FARNBOROUGH, England — The theme at the “SpaceZone” of one of the world’s largest aerospace expositions is that this is a good time to invest and push the technology envelope in space.

An optimistic mood is captured in the United Kingdom’s “prosperity from space” strategy. The nation hosting the airshow is aggressively marketing itself as a friendly ground to develop and launch space ventures. U.K. executives and government officials often describe space as the “next industrial revolution.”

The business has been growing worldwide. A new report from AlixPartners estimates the space market over the past five years has averaged $269 billion, growing more than 5 percent each year.  It is projected to reach $500 billion by 2030.

The U.K. strategy is to promote the value of space-based services in the broader economy, increase exports and attract investment.

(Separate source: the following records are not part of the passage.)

Lemma fill_run n v k f e w s :
  pg_on s = true -> aligned v -> aligned f -> has_frame (phys s) f ->
  phys s !! (cr3 s + 4 * dir_index v) = Some e -> present e = true ->
  phys s !! (frame_of e + 4 * tbl_index v) = Some w -> present w = true -> frame_of w = f ->
  (forall i, 0 <= i < 1024 -> cr3 s + 4 * dir_index v <> f + 4 * i /\ frame_of e + 4 * tbl_index v <> f + 4 * i) ->
  0 <= k -> k + Z.of_nat n <= 1024 -> fill n (v + 4 * k) s = Ok (tt, with_phys s (zeros n f k (phys s))).
Proof.
  revert k s. induction n as [|n IH]; intros k s Hon Hv Hf Hfr He Hpe Hw Hpw Hwf Hout Hk Hn; cbn [fill zeros]; [by destruct s|].
  destruct (index_in_page v (4 * k) Hv ltac:(lia)) as (E1 & E2 & E3 & _).
  assert (Htr : translate s (v + 4 * k) = Ok (f + 4 * k)).
  { unfold translate, walk. rewrite Hon, E1, E2, (prd_Some _ _ _ He). cbn [mbind res_bind]. rewrite Hpe. cbn [negb].
    rewrite (prd_Some _ _ _ Hw). cbn [mbind res_bind]. rewrite Hpw. cbn [negb]. unfold PAGE_SIZE. by rewrite E3, Hwf. }
  destruct (Hfr k ltac:(lia)) as (w0 & Hw0). set (s1 := with_phys s (<[f + 4 * k := 0]> (phys s))).
  rewrite (st_bind_eq _ _ s tt s1). 2:{ unfold store. rewrite Htr. cbn [mbind res_bind]. by rewrite (pwr_Some _ _ _ _ Hw0). }
  replace (v + 4 * k + 4) with (v + 4 * (k + 1)) by lia. destruct (Hout k ltac:(lia)) as [O1 O2].
  rewrite (IH (k + 1) s1); try done; try lia.
  - intros i Hi. cbn. destruct (decide (f + 4 * i = f + 4 * k)) as [->|]; [rewrite lookup_insert_eq; eauto|rewrite lookup_insert_ne by congruence; auto].
  - cbn. by rewrite lookup_insert_ne by congruence.
  - cbn. by rewrite lookup_insert_ne by congruence.
Qed.
(** ** A new table *)
Lemma base_link s l d f e t w m' :
  base s l -> plain s f -> has_frame (phys s) f -> f ∉ l -> 0 <= d < 1023 -> 0 <= t < 1024 ->
  phys s !! (cr3 s + 4 * d) = Some 0 -> 0 <= e < 2 ^ 32 -> present e = true -> frame_of e = f ->
  0 <= w < 2 ^ 32 -> (present w = true -> frame_of w ∉ l) ->
  m' !! (cr3 s + 4 * d) = Some e -> (forall t', 0 <= t' < 1024 -> m' !! (f + 4 * t') = Some (if t' =? t then w else 0)) ->
  (forall x, x <> cr3 s + 4 * d -> (forall t', 0 <= t' < 1024 -> x <> f + 4 * t') -> m' !! x = phys s !! x) ->
  base (with_phys s m') l.
Proof.
  intros [H1 H2 (H3a & H3b & H3c) H4 H5 H6 H7 H8] (Hfa & Hfc & Hft) Hff Hfl Hd Ht Hd0 He Hpe Hef Hw Hpw Me Mf Mx.
  assert (Hdir : forall d', 0 <= d' < 1024 -> d' <> d -> m' !! (cr3 s + 4 * d') = phys s !! (cr3 s + 4 * d')).
  { intros d' Hd' Hne. apply Mx; [lia|]. intros t' Ht'. apply word_ne; (done || congruence). }
  assert (Htab : forall d' e' t', 0 <= d' < 1023 -> phys s !! (cr3 s + 4 * d') = Some e' -> e' <> 0 -> 0 <= t' < 1024 ->
    m' !! (frame_of e' + 4 * t') = phys s !! (frame_of e' + 4 * t')).
  { intros d' e' t' Hd' He' H0' Ht'. destruct (H5 d' e' Hd' He' H0') as (_ & _ & Hc & _).
    assert (aligned (frame_of e')) by (apply frame_aligned; eauto). pose proof (Hft d' e' Hd' He' H0').
    apply Mx; [apply word_ne; (done || lia)|]. intros t2 Ht2. by apply word_ne. }
  assert (Hhas : forall a, has_frame (phys s) a -> has_frame m' a).
  { intros a Ha i Hi. destruct (decide (a + 4 * i = cr3 s + 4 * d)) as [->|Hn1]; [eauto|].
    destruct (decide (aligned a /\ a = f)) as [[_ ->]|Hn2]; [rewrite Mf by done; eauto|].
    destruct (Ha i Hi) as (x & Hx).
    destruct (decide ((a + 4 * i - f) mod 4 = 0 /\ 0 <= (a + 4 * i - f) / 4 < 1024)) as [[Hm Hr]|Hn3].
    - replace (a + 4 * i) with (f + 4 * ((a + 4 * i - f) / 4)); [rewrite Mf by done; eauto|].
      apply Z.div_exact in Hm; [|lia]. lia.
    - exists x. rewrite Mx; [done|done|]. intros t' Ht' E. apply Hn3. rewrite E. replace (f + 4 * t' - f) with (t' * 4) by lia.
      rewrite Z.mod_mul, Z.div_mul by lia. done. }
  split; cbn [pg_on phys cr3 with_phys]; try done.
  - intros x v Hx. destruct (decide (x = cr3 s + 4 * d)) as [->|Hn1]; [rewrite Me in Hx; by injection Hx as <-|].
    destruct (decide ((x - f) mod 4 = 0 /\ 0 <= (x - f) / 4 < 1024)) as [[Hm Hr]|Hn3].
    + assert (Ex : x = f + 4 * ((x - f) / 4)) by (apply Z.div_exact in Hm; lia). rewrite Ex, Mf in Hx by done.
      injection Hx as <-. destruct (_ =? t); lia.
    + rewrite Mx in Hx; [eauto|done|]. intros t' Ht' E. apply Hn3. rewrite E. replace (f + 4 * t' - f) with (t' * 4) by lia.
      rewrite Z.mod_mul, Z.div_mul by lia. done.
  - split_and!; auto.
  - rewrite Hdir by lia. done.
  - intros d' e' Hd' He' H0'. destruct (decide (d' = d)) as [->|Hn].
    + rewrite Me in He'. injection He' as <-. rewrite Hef. split_and!; auto.
    + rewrite Hdir in He' by lia. destruct (H5 d' e' Hd' He' H0') as (?&?&?&?). split_and!; auto.
  - intros d1 d2 e1 e2 Hd1 Hd2 He1 He2 Hn1 Hn2 Efr. destruct (decide (d1 = d)) as [->|N1], (decide (d2 = d)) as [->|N2]; [done|..].
    + rewrite Me in He1. injection He1 as <-. rewrite Hdir in He2 by lia. rewrite Hef in Efr. by destruct (Hft d2 e2 Hd2 He2 Hn2).
    + rewrite Me in He2. injection He2 as <-. rewrite Hdir in He1 by lia. rewrite Hef in Efr. by destruct (Hft d1 e1 Hd1 He1 Hn1).
    + rewrite Hdir in He1, He2 by lia. eauto.
  - destruct H7 as (e7 & He7 & H70). exists e7. rewrite Hdir; [done|lia|]. intros <-. congruence.
  - intros d' t' e' w' Hd' Ht' He' H0' Hw' Hp'. destruct (decide (d' = d)) as [->|Hn].
    + rewrite Me in He'. injection He' as <-. rewrite Hef, Mf in Hw' by done. injection Hw' as <-.
      destruct (t' =? t); [auto|]. by rewrite present_odd in Hp'.
    + rewrite Hdir in He' by lia. rewrite (Htab d') in Hw' by done. eauto.
Qed.
(** ** map with a new table *)
#[local] Arguments zeros : simpl never.
#[local] Arguments fill : simpl never.
Lemma words_Z : Z.of_nat words = 1024.
Proof. reflexivity. Qed.
#[local] Opaque words.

Many of the companies attending Farnborough — the show runs from July 16 to July 20 — are marketing nano-satellites, launch services, communications and data analytics. The U.K. space sector has been growing at an average of about 8 percent since 2000, which is five times greater than the wider economy over the same period.

The push for government spending and space investments in the U.K. comes as Britain faces challenges negotiating its exit from the European Union — with the industry bracing for potentially damaging economic impact. A case in point is the ongoing impasse over future U.K. participation in the European Space Agency’s Galileo satellite navigation constellation after the E.U. moved to block British companies from working on certain portions of the program.

The U.K. Space Agency has insisted it wants to continue to work with ESA but the Brexit-driven dispute could make things awkward for some time.

ESA has a significant presence at the Farnborough Airshow. The agency recently signed a deal with the European Investment Bank to help “create a level-playing field for European companies to grow and compete globally,” according to a news release.

The European plan is similar to the U.K.’s “prosperity” roadmap — emphasizing “commercialization at every level of the space value-added chain.” That includes space manufacturing, transportation, satellite operations and the development of consumer services based on satellite signals and data.

The U.S. government, meanwhile, will be pitching the value of partnering with American firms. Officials from the Department of Commerce aerospace office and from the U.K. Space Agency will host a talk at Farnborough titled “UK-USA Space Cooperation — New Commercial Opportunities.” According to promotional materials, the U.K. Space Agency will discuss opportunities in commercial space projects. Department of Commerce officials will highlight the recent activities of the White House National Space Council and what the government is doing to lower the barriers to doing business in the United States. A new Office of Space Commerce was recently created to coordinate regulatory, policy and trade promotion.